=== Begin Enclosure ===

Lemma steady_puts `{SK : Sink} Str n cs o : steady Str (length cs + n) o → steady Str n (puts cs o).
Proof. intros H ds p x Hd Hx. rewrite <- puts_app. apply H; [rewrite length_app; lia|done]. Qed.

Lemma steady_le `{SK : Sink} Str n k o : steady Str n o → (k ≤ n)%nat → steady Str k o.
Proof. intros H Hk cs p x Hc. apply H. lia. Qed.

Lemma steady_cstr `{SK : Sink} Str n o p x : steady Str n o → Str p x → cstr (smem o) p x.
Proof. intros H Hx. apply (H []); [simpl; lia|done]. Qed.

Lemma emit_chars_spec `{SK : Sink} Str p cs : Str p cs → ∀ n o, steady Str n o → (n ≤ length cs)%nat →
  emit_chars n p o = Ok (puts (take n cs) o).
Proof.
  intros Hcs n o Hk Hn.
  assert (H : ∀ k j, (j + k = n)%nat → emit_chars k (p + Z.of_nat j) (puts (take j cs) o) = Ok (puts (take n cs) o)).
  { induction k as [|k IH]; intros j Hj; [simpl; do 3 f_equal; lia|]. cbn [emit_chars].
    destruct (lookup_lt_is_Some_2 cs j) as [c Hc]; [lia|].
    assert (Hs : cstr (smem (puts (take j cs) o)) p cs) by (apply Hk; [rewrite length_take; lia|done]).
    apply cstr_bytes in Hs as [Hs _].
    destruct (bytes_at_lookup _ _ _ j c Hs) as [Hl _]; [by apply lookup_app_l_Some|].
    unfold ld. rewrite Hl. cbn [deref rbind].
    replace (p + Z.of_nat j + 1) with (p + Z.of_nat (S j)) by lia.
    rewrite <- (IH (S j)) by lia. f_equal. by rewrite (take_S_r _ _ c), puts_app. }
  specialize (H n 0%nat). rewrite Z.add_0_r in H. by apply H.
Qed.

Section ends.
Context {SK : Sink} (special : Z → pst → option (res pst)).

Lemma num_str_ends number base width prec flags o : base ∈ [8; 10; 16] →
  sat (num_str number base width prec flags o) (λ _, True).
Proof.
  intros Hb. unfold num_str. destruct (num_sign number flags) as [sign num] eqn:Es.
  assert (Hnum : 0 ≤ num < 2 ^ 32).
  { unfold num_sign in Es. destruct (_ && _); injection Es as <- <-; by apply uint_range. }
  rewrite num_digits_spec; [|rewrite !elem_of_cons in Hb|done|by destruct (has flags FL_SMALL)].
  2:{ destruct Hb as [->|[->|[->|Hb%not_elem_of_nil]]], (has flags FL_SMALL); done || lia. }
  cbn [rbind]. unfold num_out. repeat case_match; done.
Qed.
(* ===== verification/Names.v ===== *)
(** * Names: the name buffers of the nodes

    What [strcmp] and [strncpy] do to a caller's string and a node's 64 bytes. *)

From S2P Require Import Prelude CString Fs.

Definition chars (cs : list Z) : Prop := Forall (λ c, 0 < c < 256) cs.

Lemma place_lookup a l i :
  place a l !! i = if a <=? i then l !! Z.to_nat (i - a) else None.
Proof.
  unfold place. revert a. induction l as [|x l IH]; intros a.
  { simpl. destruct (a <=? i); [by rewrite lookup_nil|done]. }
  cbn [length]. rewrite seqZ_cons by lia. replace (Z.pred _) with (len l) by lia.
  simpl. rewrite lookup_insert. case_decide as E.
  - subst. by rewrite Z.sub_diag, Z.leb_refl.
  - rewrite IH. destruct (Z.leb_spec a i), (Z.leb_spec (Z.succ a) i); try lia; try done.
    by replace (Z.to_nat (i - a)) with (S (Z.to_nat (i - Z.succ a))) by lia.
Qed.

(** The two buffers of [name_mem]. *)
Lemma name_mem_fst nm buf (i : nat) : (i ≤ length nm)%nat →
  name_mem nm buf !! (1 + Z.of_nat i) = (nm ++ [0]) !! i.
Proof.
  intros Hi. unfold name_mem. rewrite lookup_union, !place_lookup.
  replace (1 <=? 1 + Z.of_nat i) with true by lia.
  replace (len nm + 3 <=? 1 + Z.of_nat i) with false by lia.
  replace (Z.to_nat (1 + Z.of_nat i - 1)) with i by lia. by rewrite right_id_L by apply _.
Qed.

Lemma name_mem_snd nm buf (i : nat) :
  name_mem nm buf !! (len nm + 3 + Z.of_nat i) = buf !! i.
Proof.
  unfold name_mem. rewrite lookup_union, !place_lookup.
  rewrite (proj2 (Z.leb_le 1 _)), (proj2 (Z.leb_le (len nm + 3) _)) by lia.
  replace (Z.to_nat (len nm + 3 + Z.of_nat i - (len nm + 3))) with i by lia.
  rewrite (lookup_ge_None_2 (nm ++ [0])) by (rewrite length_app; simpl; lia).
  by rewrite left_id_L by apply _.
Qed.

Lemma cstr_of_lookup m a cs : chars cs →
  (∀ i : nat, (i ≤ length cs)%nat → m !! (a + Z.of_nat i) = (cs ++ [0]) !! i) → cstr m a cs.
Proof.
  intros Hc. revert a. induction Hc as [|c cs Hc Hcs IH]; intros a H; simpl.
  - specialize (H 0%nat). by rewrite Z.add_0_r in H; apply H.
  - split; [|split; [done|]].
    + specialize (H 0%nat). rewrite Z.add_0_r in H. apply H. lia.
    + apply IH. intros i Hi. specialize (H (S i)). simpl in H.
      replace (a + 1 + Z.of_nat i) with (a + Z.of_nat (S i)) by lia. apply H. lia.
Qed.

Lemma name_mem_nm nm buf : chars nm → cstr (name_mem nm buf) 1 nm.
Proof. intros H. apply cstr_of_lookup; [done|]. intros i Hi. by apply name_mem_fst. Qed.

Lemma name_mem_buf nm nm' rest : chars nm' →
  cstr (name_mem nm (nm' ++ 0 :: rest)) (len nm + 3) nm'.
Proof.
  intros H. apply cstr_of_lookup; [done|]. intros i Hi. rewrite name_mem_snd.
  rewrite (cons_middle 0 nm' rest), app_assoc.
  apply lookup_app_l. rewrite length_app. simpl. lia.
Qed.

(** Names are equal when their characters are. *)
Lemma name_is_spec nm nm' rest : chars nm → chars nm' →
  len nm < 2 ^ 31 → len nm' < 2 ^ 31 →
  name_is nm (nm' ++ 0 :: rest) = Ok (bool_decide (nm = nm')).
Proof.
  intros H H' Hl Hl'. unfold name_is.
  rewrite (strcmp_result _ _ _ nm nm'); try done;
    [|by apply name_mem_nm|by apply name_mem_buf|rewrite length_app; simpl; lia..].
  cbn [rbind]. f_equal.
  assert (Hf : ∀ l, chars l → Forall (λ c, 0 ≤ c < 256) l)
    by (intros l Hc; eapply Forall_impl; [|exact Hc]; simpl; lia).
  destruct (Z.eqb_spec (len nm) (len nm')) as [E|E].
  - pose proof (cmp_chars_eq nm nm' ltac:(lia) (Hf _ H) (Hf _ H')) as Hc.
    case_bool_decide as Hn; [apply Hc in Hn; lia|].
    destruct (Z.eqb_spec (cmp_chars nm nm') 0); [tauto|done].
  - rewrite bool_decide_false by congruence. lia.
Qed.

Lemma read_back_spec n a m l : length l = n →
  (∀ i : nat, (i < n)%nat → m !! (a + Z.of_nat i) = l !! i) → read_back n a m = Ok l.
Proof.
  revert a l. induction n as [|n IH]; intros a [|x l] Hl H; simpl in Hl; try lia; [done|].
  cbn [read_back]. unfold ld. pose proof (H 0%nat ltac:(lia)) as H0.
  rewrite Z.add_0_r in H0. rewrite H0. simpl. rewrite (IH (a + 1) l); [done|lia|].
  intros i Hi. replace (a + 1 + Z.of_nat i) with (a + Z.of_nat (S i)) by lia.
  apply (H (S i)). lia.
Qed.

(** [strncpy] stores no terminator: the old bytes show behind the name. *)
Lemma name_copy_spec nm buf : chars nm → nm ≠ [] → length buf = 64%nat →
  name_copy nm buf
  = Ok (<[63%nat := 0]> (take 63 nm ++ drop (length (take 63 nm)) buf)).
Proof.
  intros H Hne Hb. unfold name_copy. set (d := len nm + 3).
  set (k := length (take 63 nm)).
  assert (Hk : (k ≤ 63 ∧ k ≤ length nm)%nat) by (unfold k; rewrite length_take; lia).
  destruct (strncpy_spec nm d 1 63 (name_mem nm buf)) as (m & -> & Hbytes & Hout);
    [done|by apply name_mem_nm|lia| |unfold d; lia|].
  { intros i Hi. replace i with (d + Z.of_nat (Z.to_nat (i - d))) by lia.
    unfold d. rewrite name_mem_snd. apply lookup_lt_is_Some. unfold d in *. lia. }
  change (Z.to_nat 63) with 63%nat in Hbytes. cbn [rbind].
  replace (Z.min 63 (len nm)) with (Z.of_nat k) in Hout
    by (unfold k; rewrite length_take; lia).
  assert (Hm : ∀ i : nat, (i < 64)%nat →
    m !! (d + Z.of_nat i) = (take 63 nm ++ drop k buf) !! i).
  { intros i Hi. destruct (decide (i < k)%nat) as [Hlt|Hge].
    - rewrite lookup_app_l by done.
      destruct (lookup_lt_is_Some_2 (take 63 nm) i) as [b E]; [done|]. rewrite E.
      by apply (bytes_at_lookup _ _ _ _ _ Hbytes E).
    - rewrite lookup_app_r by (fold k; lia). fold k. rewrite lookup_drop.
      rewrite Hout by lia. unfold d. rewrite name_mem_snd. f_equal. lia. }
  fold d. rewrite st_Ok.
  2:{ replace (d + 63) with (d + Z.of_nat 63) by lia. rewrite Hm by lia.
      apply lookup_lt_is_Some. rewrite length_app, length_drop. fold k. lia. }
  cbn [rbind]. rewrite Hb. change (u8 0) with 0. apply read_back_spec.
  - rewrite length_insert, length_app, length_drop. fold k. lia.
  - intros i Hi. destruct (decide (i = 63%nat)) as [->|Hne63].
    + rewrite lookup_insert_eq, list_lookup_insert_eq; [done|].
      rewrite length_app, length_drop. fold k. lia.
    + rewrite lookup_insert_ne, list_lookup_insert_ne by lia. by apply Hm.
Qed.

(** On a zeroed buffer a name of at most 63 characters is stored as it is. *)
Lemma name_copy_zeros nm : chars nm → nm ≠ [] → (length nm ≤ 63)%nat →
  name_copy nm (replicate 64 0) = Ok (nm ++ 0 :: replicate (63 - length nm) 0).
Proof.
  intros H Hne Hl. rewrite name_copy_spec by done. f_equal.
  rewrite (take_ge nm) by lia. rewrite insert_app_r_alt by lia. f_equal.
  rewrite drop_replicate. replace (64 - length nm)%nat with (S (63 - length nm)) by lia.
  apply list_eq. intros i. destruct (decide (i = 63 - length nm)%nat) as [->|Hi].
  - rewrite list_lookup_insert_eq by (rewrite length_replicate; lia).
    change (0 :: replicate (63 - length nm) 0) with (replicate (S (63 - length nm)) 0).
    symmetry. apply lookup_replicate_2. lia.
  - by rewrite list_lookup_insert_ne by done.
Qed.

=== End Enclosure ===

Your task:
Report, for the data above, every line in which the string "Hout" appears.

Answer to this problem:
  destruct (strncpy_spec nm d 1 63 (name_mem nm buf)) as (m & -> & Hbytes & Hout);
  replace (Z.min 63 (len nm)) with (Z.of_nat k) in Hout
      rewrite Hout by lia. unfold d. rewrite name_mem_snd. f_equal. lia. }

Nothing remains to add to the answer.